This shows four different I2C chip devices, all controlled by the same tiny_chip driver. The controlling driver can be located by looking at the devices in the /sys/bus/i2c/drivers directory or by looking in the directory of the chip device itself and reading the name file:

$ cat /sys/devices/pci0000\:00/0000\:00\:06.0/i2c-0/0-0009/name
tiny_chip

All I2C chip drivers export the different sensor values through sysfs files within the I2C chip device directory. These filenames are standardized, along with the units in which the values are expressed, and are documented within the kernel tree in the file Documentation/i2c/sysfs-interface (Table 1).

Table 1. Sensor Values Exported through sysfs Files

temp_max[1-3]Temperature max value. Fixed point value in form XXXXX and should be divided by 1,000 to get degrees Celsius. Read/Write value.
temp_min[1-3]Temperature min or hysteresis value.

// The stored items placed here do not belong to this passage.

(* ===== verification/ServiceBuckets.v ===== *)
(** * The file service: buckets, quotas and presigned requests (src/internal/service)

    file_bucket_settings.go, file_bucket_policy.go, bucket_notifications.go,
    config_validation.go, the bucket ACL of acl.go, Usage, SetQuota and the bucket settings
    of file_features.go, the tenant check of space_boundary.go, presign.go, access_log.go
    and thumbnail_source.go.

    [auth.ParsePolicy] is read from Policy; the provider's presigned URL and the text of a
    log line are parameters. *)

From Stdlib Require Import Ascii Lia Bool ZArith.
From stdpp Require Import base gmap strings list numbers option pretty.
From S2P Require Import Prelude GoStrings GoPath Json JsonProps Base64 GoTime GoErrors Sql JsonStruct Policy Spaces Envelope Storage LocalStorage Access AccessStore Outbox Objects EventPayload EventLog Repo Service ServiceWrite ServiceDelete ServiceRead.

Open Scope Z_scope.

(** ** Configuration (config_validation.go) *)

Definition negative (what : string) : error := errorf ErrInvalidArgs (what ++ " must be >= 0")%string.

Definition validateQuotaLimits (maxBytes maxObjects : Z) : option error :=
  if maxBytes <? 0 then Some (negative "max_bytes") else if maxObjects <? 0 then Some (negative "max_objects") else None.

Definition validateLifecycleDays (name : string) (days : Z) : option error :=
  if days <? 0 then Some (negative name) else None.

Definition validateLifecycleConfig (c : LifecycleConfig) : option error :=
  first_error (fun '(name, days) => validateLifecycleDays name days)
    ([("days", lf_ExpireAfterDays c); ("noncurrent_days", lf_NoncurrentDays c); ("noncurrent_count", lf_NoncurrentCount c);
      ("noncurrent_transition_days", lf_NoncurrentTransitionDays c)]%string ++
     imap (fun i r => (("transition_rules[" ++ pretty i ++ "].days")%string, tr_Days r)) (lf_TransitionRules c)).

Section Buckets.
Context {B : Type} `{Storage B} `{MD5} (sv : FileService) (w : World).

(** ** Settings *)

(** An operation on a bucket that the action allows: with the defaults filled in. *)
Definition on_bucket {A} (action : string) (c : Request) (tenant bucket : string)
    (m : string -> string -> prog (Sys B) A) : prog (Sys B) A :=
  let '(tenant, bucket) := defaults tenant bucket in
  run! authorizeBucket sv w c action tenant bucket in m tenant bucket.

Definition repo_op {A} (m : option error -> prog RepoDB A) : prog (Sys B) A := call w (fun f _ => m f).

Definition HeadBucket c tenant bucket := on_bucket ActionList c tenant bucket (fun t b => repo_op (fun f => BucketExists f t b)).
Definition SvcCreateBucket c tenant bucket := on_bucket ActionCreate c tenant bucket (fun t b =>
  run! preflightQuota sv w t 0 0 in repo_op (fun f => CreateBucket f t b)).
Definition SvcBucketStats c tenant bucket := on_bucket ActionRead c tenant bucket (fun t b => repo_op (fun f => BucketStats f t b)).
Definition SvcGetBucketCORS c tenant bucket := on_bucket ActionManageACL c tenant bucket (fun t b => repo_op (fun f => GetBucketCORS f t b)).
Definition SvcSetBucketCORS c tenant bucket rules :=
  on_bucket ActionManageACL c tenant bucket (fun t b => repo_op (fun f => SetBucketCORS f t b rules)).
Definition SvcDeleteBucketCORS c tenant bucket := on_bucket ActionManageACL c tenant bucket (fun t b => repo_op (fun f => DeleteBucketCORS f t b)).

Definition SvcSetBucketEncryption (c : Request) (tenant bucket algorithm kmsKeyID : string) : prog (Sys B) unit :=
  on_bucket ActionManageACL c tenant bucket (fun t b =>
    run! refuse_if (negb (managed_algorithm algorithm)) (errorf ErrInvalidArgs "unsupported SSE algorithm") in
    run! refuse_if ((algorithm =s "AES256") && (kmsKeyID <>s "")) (errorf ErrInvalidArgs "KMS key is valid only with aws:kms") in
    run! refuse_if (negb (st_SupportsSSE algorithm kmsKeyID)) (errorf ErrInvalidArgs "storage backend cannot satisfy bucket SSE") in
    repo_op (fun f => SetBucketEncryption f t b algorithm kmsKeyID)).

Definition SvcDeleteBucketEncryption c tenant bucket :=
  on_bucket ActionManageACL c tenant bucket (fun t b => repo_op (fun f => DeleteBucketEncryption f t b)).
Definition SvcSetBucketWebsite c tenant bucket cfg :=
  on_bucket ActionManageACL c tenant bucket (fun t b => repo_op (fun f => SetBucketWebsite f t b cfg)).
Definition SvcDeleteBucketWebsite c tenant bucket :=
  on_bucket ActionManageACL c tenant bucket (fun t b => repo_op (fun f => DeleteBucketWebsite f t b)).

Definition SvcSetBucketQuota (c : Request) (tenant bucket : string) (maxBytes maxObjects : Z) : prog (Sys B) unit :=
  on_bucket ActionManageACL c tenant bucket (fun t b =>
    run! check (validateQuotaLimits maxBytes maxObjects) in repo_op (fun f => SetBucketQuota f t b maxBytes maxObjects)).

Definition SvcSetBucketTags c tenant bucket tags := on_bucket ActionWrite c tenant bucket (fun t b => repo_op (fun f => SetBucketTags f t b tags)).
Definition SvcDeleteBucketTags c tenant bucket := on_bucket ActionManageACL c tenant bucket (fun t b => repo_op (fun f => DeleteBucketTags f t b)).

Definition SvcSetBucketAccelerate (c : Request) (tenant bucket status : string) : prog (Sys B) unit :=
  on_bucket ActionManageACL c tenant bucket (fun t b =>
    run! refuse_if ((status <>s "Enabled") && (status <>s "Suspended"))
           (errorf ErrInvalidArgs "accelerate status must be Enabled or Suspended") in
    repo_op (fun f => SetBucketAccelerate f t b status)).

Definition SvcGetBucketLogging c tenant bucket := on_bucket ActionManageACL c tenant bucket (fun t b => repo_op (fun f => GetBucketLogging f t b)).
Definition SvcSetBucketLogging c tenant bucket target prefix :=
  on_bucket ActionManageACL c tenant bucket (fun t b => repo_op (fun f => SetBucketLogging f t b target prefix)).
Definition SvcDeleteBucketLogging c tenant bucket :=
  on_bucket ActionManageACL c tenant bucket (fun t b => repo_op (fun f => DeleteBucketLogging f t b)).

Definition SvcGetBucketNotifications c tenant bucket :=
  on_bucket ActionManageACL c tenant bucket (fun t b => repo_op (fun f => GetBucketNotifications f t b)).
Definition SvcSetBucketNotifications c tenant bucket rules :=
  on_bucket ActionManageACL c tenant bucket (fun t b => repo_op (fun f => SetBucketNotifications f t b rules)).
Definition SvcDeleteBucketNotifications c tenant bucket :=
  on_bucket ActionManageACL c tenant bucket (fun t b => repo_op (fun f => DeleteBucketNotifications f t b)).

Definition SvcSetBucketLifecycleFull (c : Request) (tenant bucket : string) (cfg : LifecycleConfig) : prog (Sys B) unit :=
  on_bucket ActionManageACL c tenant bucket (fun t b =>
    run! check (validateLifecycleConfig cfg) in repo_op (fun f => SetBucketLifecycleFull f t b cfg)).
Definition SvcSetBucketLifecycle (c : Request) (tenant bucket : string) (days : Z) (action : string) : prog (Sys B) unit :=
  on_bucket ActionManageACL c tenant bucket (fun t b =>
    run! check (validateLifecycleDays "days" days) in repo_op (fun f => SetBucketLifecycle f t b days action)).
Definition SvcSetBucketVersioning c tenant bucket enabled :=
  on_bucket ActionManageACL c tenant bucket (fun t b => repo_op (fun f => SetBucketVersioning f t b enabled)).
Definition SvcSetBucketObjectLock c tenant bucket seconds :=
  on_bucket ActionManageACL c tenant bucket (fun t b => repo_op (fun f => SetBucketObjectLock f t b seconds)).

Definition SvcSetBucketACL (c : Request) (tenant bucket acl : string) : prog (Sys B) unit :=
  run! check (canned_acl_error acl) in
  on_bucket ActionManageACL c tenant bucket (fun t b => repo_op (fun f => SetBucketACL f t b acl)).

(** Whether auth.ParsePolicy reads a document, and finds statements in it. *)
Definition readable_policy `{NetLib} (unmarshal : string -> option (string * list rawStatement)) (policy : string) : bool :=
  match ParsePolicy unmarshal policy with Ok (Some _) => true | _ => false end.

Definition SvcSetBucketPolicy `{NetLib} (unmarshal : string -> option (string * list rawStatement)) (c : Request)
    (tenant bucket policy : string) : prog (Sys B) unit :=
  run! refuse_if ((policy <>s "") && negb (readable_policy unmarshal policy)) (errorf ErrInvalidArgs "invalid bucket policy") in
  on_bucket ActionManageACL c tenant bucket (fun t b => repo_op (fun f => SetBucketPolicy f t b policy)).
Definition SvcGetBucketConfig (tenant bucket : string) : prog (Sys B) BucketConfig :=
  let '(tenant, bucket) := defaults tenant bucket in repo_op (fun f => GetBucketConfig f tenant bucket).
Definition GetBucketConfigAuthorized c tenant bucket :=
  on_bucket ActionManageACL c tenant bucket (fun t b => repo_op (fun f => GetBucketConfig f t b)).
Definition SvcGetBucketPolicy (c : Request) (tenant bucket : string) : prog (Sys B) string :=
  do! cfg := GetBucketConfigAuthorized c tenant bucket in ret (bc_Policy cfg).

(** ** The buckets of a tenant *)

(** The tenant's status, which an unbound deployment does not ask for. *)
Definition admitBucketNamesTenant (tenant : string) : prog (Sys B) unit :=
  match fs_spaceBoundary sv with
  | NoBoundary => ret tt
  | TypedNilBoundary => fail (spaceBoundaryFault (Sentinel ErrInvalidArgs))
  | Boundary _ _ =>
      run! check (option_map spaceBoundaryFault (ValidateTenant tenant)) in
      do! rec := map_err spaceBoundaryFault (repo_op (fun f => GetTenant f tenant)) in
      match rec with
      | None => ret tt
      | Some t => run! refuse_if (te_TenantID t <>s tenant) (spaceBoundaryFault (NewError "bucket-list tenant scope echo")) in
                  refuse_if (te_Status t <>s "active")
                    (Wrap "" [Sentinel ErrForbidden; Sentinel ErrTenantDisabled; Sentinel ErrTenantUnavailable])
      end
  end.

Fixpoint visible_buckets (c : Request) (tenant : string) (l : list string) : prog (Sys B) (list string) :=
  match l with
  | [] => ret []
  | bucket :: rest =>
      do! ok := readable (authorizeBucket sv w c ActionList tenant bucket) in
      do! out := visible_buckets c tenant rest in ret (if ok then bucket :: out else out)
  end.

Definition SvcListBuckets (c : Request) (tenant : string) : prog (Sys B) (list string) :=
  let '(tenant, _) := defaults tenant "" in
  run! admitBucketNamesTenant tenant in
  run! requireActiveTenant sv w c tenant in
  do! buckets := repo_op (fun f => ListBuckets f tenant) in
  run! match buckets with [] => admitCoverage sv (tenantCoverage tenant) | _ => ret tt end in
  do! visible := visible_buckets c tenant buckets in
  run! admitBucketNamesTenant tenant in ret visible.

(** ** Quotas (file_features.go) *)

Definition Usage (c : Request) (tenant : string) : prog (Sys B) TenantQuota :=
  let '(tenant, _) := defaults tenant "" in
  run! admitCoverage sv (tenantCoverage tenant) in
  run! requireActiveTenant sv w c tenant in
  do! q := repo_op (fun f => GetTenantQuota f tenant) in
  run! refuse_if (has_boundary sv && (tq_TenantID q <>s tenant)) (spaceBoundaryFault (Sentinel ErrInvalidArgs)) in
  run! admitCoverage sv (tenantCoverage tenant) in ret q.

Definition SetQuota (tenant : string) (maxBytes maxObjects : Z) : prog (Sys B) unit :=
  let '(tenant, _) := defaults tenant "" in
  run! check (validateQuotaLimits maxBytes maxObjects) in
  run! admitCoverage sv (tenantCoverage tenant) in
  call w (fun f now => SetTenantQuota (fs_dialect sv) f now tenant maxBytes maxObjects).

(** ** Presigned requests (presign.go) *)

Definition preparePresignGet (c : Request) (tenant bucket key : string) : prog (Sys B) Object :=
  objectForAction sv w c tenant bucket key ActionDownload.

Definition preparePresignPut (c : Request) (tenant bucket key : string) : prog (Sys B) (string * string) :=
  let '(tenant, bucket) := defaults tenant bucket in
  run! check (validateKey key) in
  run! preparePutAccess sv w c tenant bucket key ∅ in
  do! cfg := map_err (fun e => Wrap "get bucket config" [e]) (repo_op (fun f => GetBucketConfig f tenant bucket)) in
  do! usage := object_write_usage w tenant bucket key (bc_Versioning cfg) in
  let '(deltaBytes, deltaObjects) := deltas usage 1 in
  run! preflightQuota sv w tenant deltaBytes deltaObjects in
  run! preflightBucketQuota w tenant bucket deltaBytes deltaObjects in
  ret (tenant, bucket).

(** [url] is the backend's own signing. *)
Definition PresignGet (url : string -> result string) (c : Request) (tenant bucket key : string) : prog (Sys B) string :=
  do! o := preparePresignGet c tenant bucket key in lift (url (ob_StorageKey o)).
Definition PresignPut (url : string -> result string) (c : Request) (tenant bucket key : string) : prog (Sys B) string :=
  do! tb := preparePresignPut c tenant bucket key in
  let '(tenant, bucket) := tb in lift (url (storageKey tenant bucket key)).

(** ** Access logs (access_log.go) *)

Definition log_char (a : ascii) : ascii := if is_char 47 a || is_char 92 a then char 95 else a.
Definition log_bucket (bucket : string) : string := text (map log_char (chars bucket)).
Definition without_dashes (s : string) : string := text (List.filter (fun a => negb (is_char 45 a)) (chars s)).

(** The texts of the time: the stamp in the name and the hour's folder. *)
Definition accessLogKey (prefix sourceBucket stamp hour id : string) : string :=
  let cleanPrefix := Trim prefix "/" in
  let cleanBucket := log_bucket sourceBucket in
  let name := (cleanBucket ++ "-" ++ stamp ++ "-" ++ without_dashes id ++ ".log")%string in
  path_Join ((if (cleanPrefix =s "") then [] else [cleanPrefix]) ++ [cleanBucket; hour; name]).

Record AccessLogEntry := {
  ae_Method : string; ae_Key : string; ae_Status : Z; ae_Milliseconds : Z; ae_UserAgent : string; ae_CompletedAt : time
}.

Definition log_options : PutOptions := {|
  po_ContentType := "text/plain; charset=utf-8"; po_ContentDisposition := ""; po_ContentEncoding := "";
  po_Metadata := {["aero-access-log"%string := "true"%string]}; po_Tags := ∅; po_ACL := ""; po_LegalHold := false;
  po_ContentMD5 := ""; po_StorageClass := ""; po_SSEAlgorithm := ""; po_SSEKMSKeyID := ""; po_SSECustomerKey := "";
  po_SSECustomerKeyMD5 := "" |}.

(** The log object is written as the system.  [line], [stamp] and [hour] write the entry and
    its time. *)
Definition RecordBucketAccessLog (line : string -> string -> AccessLogEntry -> time -> string) (stamp hour : time -> string)
    (c : Request) (tenant sourceBucket : string) (entry : AccessLogEntry) : prog (Sys B) unit :=
  let '(tenant, sourceBucket) := defaults tenant sourceBucket in
  run! admitBucket sv tenant sourceBucket in
  do! cfg := map_err (fun e => Wrap "get bucket config" [e]) (repo_op (fun f => GetBucketConfig f tenant sourceBucket)) in
  let target := bc_LoggingTarget cfg in
  if (target =s "") || (target =s sourceBucket) then ret tt
  else
    run! admitBucket sv tenant target in
    do! at_ := (if IsZero (ae_CompletedAt entry) then clock w else ret (ae_CompletedAt entry)) in
    do! id := NewVersionID w in
    let body := line tenant sourceBucket entry at_ in
    let key := accessLogKey (bc_LoggingPrefix cfg) sourceBucket (stamp at_) (hour at_) id in
    run! map_err (fun e => Wrap "write access log object" [e])
           (Put sv w (with_principal (systemPrincipal "aero-vault-system" tenant) c) tenant target key (reader_of body) (len body) log_options) in
    map_err (fun e => Wrap "persist access log" [e])
      (call w (fun f now => WriteAccessLog f now tenant sourceBucket (ae_Method entry) (ae_Key entry)
                              (pretty (ae_Status entry)) (pretty (ae_Milliseconds entry)) (ae_UserAgent entry))).
End Buckets.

Fixed point value in form XXXXX and should be divided by 1,000 to get degrees Celsius. This is preferably a hysteresis value, reported as an absolute temperature, not a delta from the max value. Read/Write value.
temp_input[1-3]Temperature input value. Read-only value.

As the information in Table 1 shows, there is only one value per file. All files are readable and some can be written to by users with the proper privileges.

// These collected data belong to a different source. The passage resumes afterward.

(* ===== verification/ServiceSample.v ===== *)
(** * A sample service

    A backend that keeps its blobs in a map, with the laws of [StorageLaws], a world without
    failures, and a few requests: what the witnesses of the service's theorems run on. *)

From Stdlib Require Import Ascii Lia Bool ZArith.
From stdpp Require Import base gmap strings list numbers option pretty.
From S2P Require Import Prelude GoStrings GoTime GoErrors Sql JsonStruct Envelope Storage LocalStorage Access AccessStore Outbox Objects ObjectsInvariant EventLog Repo Service ServiceWrite.

Open Scope Z_scope.

(** ** The backend *)

Definition mem_put (key : string) (r : Reader) : prog (gmap string string) (ObjectInfo * Z) := fun b =>
  match rd_err r with
  | Some e => (b, Err e)
  | None => (<[key := rd_data r]> b,
             Ok ({| oi_Key := key; oi_Size := len (rd_data r); oi_ETag := "etag"; oi_ContentType := ""; oi_LastModified := 0;
                    oi_Metadata := ∅ |}, len (rd_data r)))
  end.

(** All of them last modified in the fifth second. *)
Definition mem_info (key data : string) : ObjectInfo := {|
  oi_Key := key; oi_Size := len data; oi_ETag := ""; oi_ContentType := ""; oi_LastModified := at_sec 5; oi_Metadata := ∅ |}.

Definition mem_get (key : string) : prog (gmap string string) (string * ObjectInfo) :=
  reads (fun b => match b !! key with Some d => Ok (d, mem_info key d) | None => Err (Sentinel StorageErrNotFound) end).

Definition part_key (uid : string) (n : Z) : string := ("." ++ uid ++ "/" ++ pretty n)%string.
Definition mem_complete (key uid : string) (parts : list MultipartPart) : prog (gmap string string) ObjectInfo := fun b =>
  let data := fold_right (fun p s => (default "" (b !! part_key uid (mp_PartNumber p)) ++ s)%string) ""%string parts in
  (<[key := data]> b, Ok {| oi_Key := key; oi_Size := len data; oi_ETag := "etag"; oi_ContentType := ""; oi_LastModified := 0;
                            oi_Metadata := ∅ |}).

#[export] Instance mem_storage : Storage (gmap string string) := {|
  st_Backend := "mem"; st_SupportsSSEC := false; st_SupportsSSE := fun _ _ => false;
  st_Put := fun _ key r _ _ => mem_put key r; st_Get := fun key _ => mem_get key;
  st_Stat := fun key => reads (fun b => match b !! key with Some d => Ok (mem_info key d) | None => Err (Sentinel StorageErrNotFound) end);
  st_Delete := fun key b => (delete key b, Ok tt); st_InitMultipart := fun et _ _ => ret (et_uuid et);
  st_UploadPart := fun _ uid n r _ _ => do! put := mem_put (part_key uid n) r in ret ({| mp_PartNumber := n; mp_ETag := "etag" |}, snd put);
  st_UploadPartCopy := fun _ _ _ _ _ _ => fail (Sentinel ErrUnsupported);
  st_CompleteMultipart := fun _ key uid parts _ => mem_complete key uid parts; st_AbortMultipart := fun _ _ => ret tt |}.

#[export] Program Instance mem_laws : StorageLaws (gmap string string) := {|
  st_valid := fun _ => True; st_storable := fun _ _ _ _ => True; st_apart := fun a b => a <> b |}.
Next Obligation. done. Qed.
Next Obligation. done. Qed.
Next Obligation.
  intros et key [d [e|]] size opts b b' info n _ _ _; cbn; [done|]. intros [= <- <- <-].
  unfold stored, st_Get. cbn. by rewrite lookup_insert_eq.
Qed.
Next Obligation. intros o key b b' _ [= <-]. unfold stored, st_Get. cbn. by rewrite lookup_delete_eq. Qed.
Next Obligation.
  intros et key [d [e|]] size opts b o other _ Ha; cbn; [done|]. unfold stored, st_Get. cbn. by rewrite lookup_insert_ne.
Qed.
Next Obligation. intros key b o other _ Ha. unfold stored, st_Get. cbn. by rewrite lookup_delete_ne. Qed.
Next Obligation. done. Qed.
Next Obligation. done. Qed.

(** ** The world *)

(** No failures; it is the same second all the time. *)
Definition calm : World := {|
  w_fault := fun _ => None; w_now := fun _ => at_sec 10; w_fresh := fun n => ("id" ++ pretty n)%string;
  w_entropy := fun n => {| et_now := at_sec 10; et_random := {| rn_key := ""; rn_iv := ""; rn_nonce := "" |};
                           et_generation := "g"; et_uuid := ("up" ++ pretty n)%string |} |}.

(** A digest of sixteen bytes. *)
#[export] Instance toy_md5 : MD5 := {| md5_Sum s := slice (s ++ "................") 0 16 |}.

(** No provider, no boundary, deletes open. *)
Definition open_service : FileService := {|
  fs_dialect := dialectSQLite; fs_authorizer := None; fs_spaceBoundary := NoBoundary; fs_deleteFailOpen := true;
  fs_tenantStatus := false; fs_usageAccountant := None; fs_chunkCleaner := NoCleaner; fs_shareLister := None;
  fs_readVerify := false; fs_DefaultStorageClass := "STANDARD" |}.
(** Deletes need a provider. *)
Definition closed_service : FileService := {|
  fs_dialect := dialectSQLite; fs_authorizer := None; fs_spaceBoundary := NoBoundary; fs_deleteFailOpen := false;
  fs_tenantStatus := false; fs_usageAccountant := None; fs_chunkCleaner := NoCleaner; fs_shareLister := None;
  fs_readVerify := false; fs_DefaultStorageClass := "STANDARD" |}.

Definition ann : Request := {|
  rq_Principal := Some {| SubjectID := "ann"; TenantID := "acme"; Kind := PrincipalUser; Roles := []; Groups := []; Scopes := [];
                          p_Capability := None |};
  rq_RequestID := "r1"; rq_Tenant := "acme"; rq_KeyLabel := None; rq_Verified := fun _ => false; rq_Permission := None;
  rq_Observing := false |}.

Definition no_options : PutOptions := {|
  po_ContentType := "text/plain"; po_ContentDisposition := ""; po_ContentEncoding := ""; po_Metadata := ∅; po_Tags := ∅;
  po_ACL := ""; po_LegalHold := false; po_ContentMD5 := ""; po_StorageClass := ""; po_SSEAlgorithm := "";
  po_SSEKMSKeyID := ""; po_SSECustomerKey := ""; po_SSECustomerKeyMD5 := "" |}.
Definition with_digest (d : string) (o : PutOptions) : PutOptions := {|
  po_ContentType := po_ContentType o; po_ContentDisposition := po_ContentDisposition o;
  po_ContentEncoding := po_ContentEncoding o; po_Metadata := po_Metadata o; po_Tags := po_Tags o; po_ACL := po_ACL o;
  po_LegalHold := po_LegalHold o; po_ContentMD5 := d; po_StorageClass := po_StorageClass o;
  po_SSEAlgorithm := po_SSEAlgorithm o; po_SSEKMSKeyID := po_SSEKMSKeyID o; po_SSECustomerKey := po_SSECustomerKey o;
  po_SSECustomerKeyMD5 := po_SSECustomerKeyMD5 o |}.

Definition empty_repo : RepoDB := {|
  r_objects := empty_objects; r_acl := ∅; r_quotas := []; r_buckets := []; r_uploads := []; r_parts := []; r_idem := [];
  r_tenants := []; r_chunks := []; r_events := {| object_events := []; event_seq := 0; webhook_failures := []; failure_seq := 0 |};
  r_logs := [] |}.

Definition empty_sys : Sys (gmap string string) := Build_Sys 0 empty_repo ∅ [] [] None.

(** What was there, after a run. *)
Definition run_on {A} (s : Sys (gmap string string)) (m : prog (Sys (gmap string string)) A) : Sys (gmap string string) := fst (m s).

Definition put_text (key body : string) : prog (Sys (gmap string string)) Object :=
  Put open_service calm ann "acme" "b" key (reader_of body) (len body) no_options.

(** "k" of bucket "b" holds "one". *)
Definition one_object : Sys (gmap string string) := run_on empty_sys (put_text "k" "one").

The tiny_i2c_chip.c driver emulates an I2C chip device that can report temperature values. It creates the files, temp_max1, temp_min1 and temp_input1 in sysfs. The values it returns when these files are read from is incremented every time the file is read to show how to access different unique chip values.

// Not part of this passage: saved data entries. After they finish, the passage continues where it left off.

(** C2: each operation of [mutation] -- every write of the file service to objects, versions,
    holds, tags, metadata, buckets, copies, batches, uploads and the access log -- changes no
    row and no blob, not even by failing half way, unless the caller was allowed to: the
    resource it names, or the row it reads for it, was admitted by the space boundary, its
    tenant was open, and the provider granted the action; without a provider a delete needs
    the opt-out or the tenant's own system identity, and a privileged delete is refused.  A
    batch needs it for one of its keys, and the access log is written as the system.
    Completing and aborting an upload first claim their idempotency key; beyond such claims
    they change nothing without that.  Not covered: SetQuota, which decides nothing about its
    caller.  A failure of the repository is not taken for its own not-found error, and for a
    copy reading a blob does not change the backend. *)
Theorem mutations_are_authorized c t b k s : honest ->
  (forall A (m : prog (Sys B) A) P, mutation c t b k A m P -> same_data s (fst (m s)) \/ P (sy_repo s)) /\
  (forall scope id manifest opts,
     same_but_claims s (fst (completeMultipart sv w c scope id manifest opts s)) \/ claimed (multipart_target c scope id) s) /\
  (forall scope id, same_but_claims s (fst (AbortMultipartFor sv w c scope id s)) \/ claimed (multipart_target c scope id) s).
Proof.
  intros Hh. split; [|split; [intros; apply claims_complete|intros; apply claims_abort]].
  intros A m P Hm. revert s. change (gate P m). induction Hm.
  - by apply gate_put.
  - by apply gate_init.
  - apply gate_open; [apply quiet_loadMultipartUpload|apply loadMultipartUpload_ensures].
  - apply gate_defaults. intros Ht. destruct (defaults t b) as [t' b']. by apply gate_live.
  - apply gate_admin.
  - unfold DeleteVersion. destruct (defaults t b) as [t' b'] eqn:Hd. apply defaults_twice in Hd.
    pose proof (fun f => @gate_version unit c ActionDelete t' b' k v f) as Hg. rewrite Hd in Hg. apply Hg.
  - by apply gate_marker.
  - apply gate_id.
  - do 3 (apply gate_next; [quiet_tac|]; intros ?). apply gate_version.
  - apply gate_version.
  - apply gate_version.
  - apply gate_defaults. intros Ht. destruct (defaults t b) as [t' b'] eqn:Hd. apply defaults_twice in Hd.
    apply gate_next; [quiet_tac|]. intros ?. pose proof (fun f => @gate_action unit c ActionManageACL t' b' k f) as Hg.
    rewrite Hd in Hg. apply Hg.
  - apply gate_action.
  - apply gate_writable.
  - apply gate_writable.
  - apply gate_writable.
  - apply gate_writable.
  - apply gate_id.
  - apply gate_restore.
  - apply gate_bucket.
  - apply gate_bucket.
  - apply gate_next; [quiet_tac|]. intros _. exact IHHm.
  - by apply gate_copy.
  - apply gate_part_copy.
  - apply gate_batch_delete.
  - apply gate_batch_tags.
  - by apply gate_access_log.
Qed.
End Decision.

Lemma honest_calm : honest calm.
Proof. done. Qed.

(** Without a provider, and with deletes closed, the delete of "k" changes nothing. *)
Lemma mutations_are_authorized_witness :
  let m := DeleteWithAction closed_service calm ann "acme" "b" "k" true ActionDelete in
  honest calm /\ snd (m one_object) = Err no_provider /\
  (same_data one_object (fst (m one_object)) \/
   on_row closed_service ann ActionDelete (live_at "acme" "b" "k") (sy_repo one_object)).
Proof.
  split; [apply honest_calm|]. split; [by vm_compute|].
  exact (proj1 (mutations_are_authorized closed_service calm ann "acme" "b" "k" one_object honest_calm) _ _ _
    (mu_delete closed_service calm ann "acme" "b" "k" true ActionDelete)).
Defined.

In order to create a file in sysfs, the DEVICE_ATTR macro is used:


static DEVICE_ATTR(temp_max, S_IWUSR | S_IRUGO,
                   show_temp_max, set_temp_max);
static DEVICE_ATTR(temp_min, S_IWUSR | S_IRUGO,
                   show_temp_hyst, set_temp_hyst);
static DEVICE_ATTR(temp_input, S_IRUGO,
                   show_temp_input, NULL);

This macro creates a structure that then is passed to the function device_create_file at the end of the chip_detect function:


/* Register sysfs files */
device_create_file(&new_client->dev,
                   &dev_attr_temp_max);
device_create_file(&new_client->dev,
                   &dev_attr_temp_min);
device_create_file(&new_client->dev,
                   &dev_attr_temp_input);

That call creates the sysfs files for the device:

/sys/devices/pci0000:00/0000:00:06.0/i2c-0/0-0009
|-- detach_state
|-- name
|-- power
|   `-- state
|-- temp_input
|-- temp_max
`-- temp_min

The file name is created by the I2C core, and the files detach_state and power/state are created by the driver core.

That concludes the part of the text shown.